Обратимся к этой внутриличностной «драме», приводящей к религиозному экстазу — целительному катарсису, в терминологии древних греков. Участниками ее выступают, согласно Иванову, члены распавшегося (в результате «метафизического грехопадения») душевного состава человека: это «душа», Психея, и «дух», или сознательное «я». Так в «Ты еси»; в статье «Anima» те же участники обозначены терминами Юнга «Anima» и «Animus». «Внутренний человек», по Иванову, – это опять-таки как бы андрогин: Психея и сознание («Anima» и «Animus») представляют в нем женское и мужское начала. Тем не менее, утверждает Иванов, несмотря на присутствие в человеке этих двух начал, «андрогинен» он лишь потенциально: «андрогин» – это брак, но Психея не согласна на брак с таким мужским дополнением, чья «божественность» не превосходит ее собственную. Для «воскресения» «я», для рождения бога в «я» потребно реальное присутствие божества в микрокосме, – нужно «“одержание”, т. е. исполнение души божеством, в нее вселяющимся и ею овладевающим»[271]. Бог, вселившийся в душу во время дионисийского радения, переживается человеком в качестве внутреннего «ты»: с этого «ты еси», которое «я» говорит своему внутреннему божественному «ты», и начинается, согласно концепции Иванова, собственно религиозное событие. Одержание, экстаз (состояние самозабвенья, которое именуется мистагогом «правым безумием») – исходная точка для развертывания «сюжета» внутриличностной «дионисической драмы» по Иванову.

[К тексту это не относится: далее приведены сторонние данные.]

(** ** Terminal times *)
Definition _record_terminal_time (f : Fields) (snapshot : Payload) (instant : json) (s : Store) : res Store :=
  let bad := err InvocationStateError "terminal completion timestamp is invalid" in
  reject! match instant with JBool _ => true | _ => false end with bad in
  guard! is_number instant else err TypeError_ "must be real number" in
  let! fin := py_isfinite instant in
  reject! negb fin || num_le_zero instant with bad in
  let payload := TerminalTime_ (workflow_fingerprint f) (status f) instant (sha256_hex (payload_text snapshot)) in
  match terminal_times s !! invocation_id f with
  | Some existing =>
      guard! bool_decide (existing = payload)
        else err InvocationStateConflict "terminal completion timestamp already disagrees" in Ok s
  | None => Ok (set_terminal_times (<[invocation_id f := payload]> (terminal_times s)) s)
  end.

(** ** [update] *)
(** The keyword arguments: [status], [output] and [error] replace; an identity
    field may only be given its own value; unknown names are ignored *)
Definition candidate_of (changes : dict) (f : Fields) : res Fields :=
  let st := match dget "status" changes with Some (JStr s) => s | _ => status f end in
  let candidate := with_outcome st (dget_or "output" (output f) changes) (dget_or "error" (error f) changes) f in
  guard! forallb (fun kv : string * json =>
      match dget kv.1 changes with Some v => bool_decide (v = kv.2) | None => true end) (handle_identity f)
    else identity_error in
  Ok candidate.
(** The conditions of the [UPDATE] statement, the lease's guard included *)
Definition row_matches (s : Store) (id expected_status : string) (expected : Payload)
    (lease : option ExecutionLease) (now : float) : bool :=
  match invocations s !! id with
  | Some row => String.eqb (row_status row) expected_status && bool_decide (row_payload row = expected)
  | None => false
  end
  && match lease with
     | Some l => match live_row (ownership s) now l with Some _ => true | None => false end
     | None => true
     end.
Definition not_stored (what : string) : exn := err WorkflowExecutionError what.
Definition conflicts_pass (what : string) {A} (m : res A) : res A :=
  ocatch m (fun e => Raise (if isinstance e InvocationStateConflict then e else not_stored what)).
(** The [try] statement of [update]: the encoded candidate and the new tables *)
Definition update_write (fault : bool) (h : ExecutionHandle) (original : Fields) (expected : Payload)
    (candidate : Fields) (rev : string) (instant : json) (now : float) (s : Store) : res (Payload * Store) :=
  conflicts_pass "invocation state could not be stored" (
    let! encoded := _encode_handle candidate rev in
    let! _ := match _execution_lease h with
              | Some l =>
                  guard! String.eqb (le_invocation_id l) (invocation_id (public h))
                         && String.eqb (le_engine l) (engine (public h))
                         && String.eqb (le_fingerprint l) (workflow_fingerprint (public h))
                    else err InvocationStateConflict "invocation execution ownership is inconsistent" in Ok tt
              | None => Ok tt
              end in
    reject! fault with err RuntimeError_ "database" in
    guard! row_matches s (invocation_id candidate) (status original) expected (_execution_lease h) now
      else reload in
    let s1 := set_invocations (<[invocation_id candidate := InvocationRow_ encoded (status candidate)]>
                                 (invocations s)) s in
    let! s2 := if is_terminal (status candidate) then _record_terminal_time candidate encoded instant s1 else Ok s1 in
    Ok (encoded, s2)).
Definition invalid_transition (h : ExecutionHandle) (requested : json) : exn :=
  exn_init InvocationStateError
    ("invalid invocation transition: " +:+ status (public h) +:+ " -> " +:+ py_str requested)
    (Some [("from", JStr (status (public h))); ("to", requested)]).
Definition update_checks (h : ExecutionHandle) (changes : dict) : res (Payload * Fields * Fields) :=
  match _persisted_payload h with
  | None => Raise (err InvocationStateError "invocation handle must be loaded before writing")
  | Some expected =>
      let! original := _decode_payload expected in
      let! _ := _verify_identity (public h) original in
      let requested := dget_or "status" (JStr (status (public h))) changes in
      let! allowed := in_set requested (transitions_from (status original)) in
      guard! allowed else invalid_transition h requested in
      let! candidate := candidate_of changes (public h) in
      let! _ := _verify_identity candidate original in
      Ok (expected, original, candidate)
  end.
Definition update (fault : bool) (h : ExecutionHandle) (changes : dict) (rev : string) (instant : json)
    (now : float) (s : Store) : res ExecutionHandle * Store :=
  match update_checks h changes with
  | Raise e => (Raise e, s)
  | Ok (expected, original, candidate) =>
      if is_terminal (status original) then
        (let! current := get (invocation_id (public h)) s in
         guard! match current with Some c => bool_decide (_persisted_payload c = Some expected) | None => false end
           else reload in
         refresh h true s, s)
      else
        match update_write fault h original expected candidate rev instant now s with
        | Raise e => (Raise e, s)
        | Ok (encoded, s') => (Ok (MkHandle candidate (Some encoded) (_execution_lease h)), s')
        end
  end.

Независимо от Фрейда и Юнга Иванов пришел к мысли о возможности соотнесения (например, ради целей философской антропологии) структур древних мифов с теми или другими явлениями душевной жизни. Для описания психологии (а вместе и метафизики) религиозного экстаза в статьях «Ты еси» и «Anima» их автор привлекает несколько античных мифов: в первую очередь это миф о Психее и Эросе (мы знаем его по «Метаморфозам» Апулея) и сюжет о растерзании Диониса менадами[272]. Но сверх того он строит собственные фантазии на тему «безумной Психеи», а также подключает к этому архетипическому сюжету историю Гретхен из «Фауста» Гёте… В сущности, Иванов имеет в виду некий единый миф, который он «переносит» внутрь личностного микрокосма.
В момент экстаза, заявляет в статье 1907 г. русский предтеча юнговского психоанализа, женское начало «я», уподобленное им мифологической Психее, освободившись от властной опеки разума, «блуждает в поисках своего Эроса, наподобие Мэнады, призывающей Диониса»[273]. Речь, по-видимому, идет о каком-то темном психологическом (психиатрическом?) феномене раскрепощения подсознания: языческий «экстаз» расковывает страшные, воистину адские потенции душевных бездн, о чем Иванов как бы проговаривается, рассуждая о «мужеубийственных» страстях Менады-Психеи. Этой последней в «религиозном» событии принадлежит ведущая роль, – Иванов пытается реконструировать мистическое ядро архаических религий эпохи матриархата.
В статье «Anima» Иванов расценивает ситуацию выключенности сознательного «я» в момент экстаза как мистическую смерть – ступень посвятительного ритуала. Быть может, им движет чисто научный – антропологический или историко-культурный интерес? Ничего подобного, его амбиции гораздо глобальнее. Полагая, что он осуществляет «углубленнейшие проникновения в таинства микрокосма», башенный мистагог озабочен «судьбой религии в ближайшем будущем»: «Из микрокосма, как из горчичного зерна, должно вырасти грядущее религиозное сознание»[274]. Бог – «Ты», к которому взывает мист, – в спекуляциях Иванова – бог неведомый, безымянный; предполагается, что он рано или поздно разоблачит свой лик, назовет свое имя. Ясно, что в становлении этой религии будущего Иванов ведущую роль отводит самому себе: он разрабатывает ее «духовные» основы, закладывает фундамент «богословия», собирает общину единоверцев. Однако в действительности кто, кроме бесовского фантома, может явиться «безумной Мэнаде»? Отнюдь не всякий экстаз возносит душу к Богу, темная же оргийная практика (в аскетике подобные вещи называются свальным грехом) однозначно сводит ее в микро– и макрокосмическую преисподнюю.
272
В частности, это история Агавы, легшая в основу «Вакханок» Еврипида. Кроме того, Иванов использует свой любимый миф о лабиринте, который в лирике («Песни из Лабиринта») он прилагал к себе самому (видимо, с оглядкой на Ницше).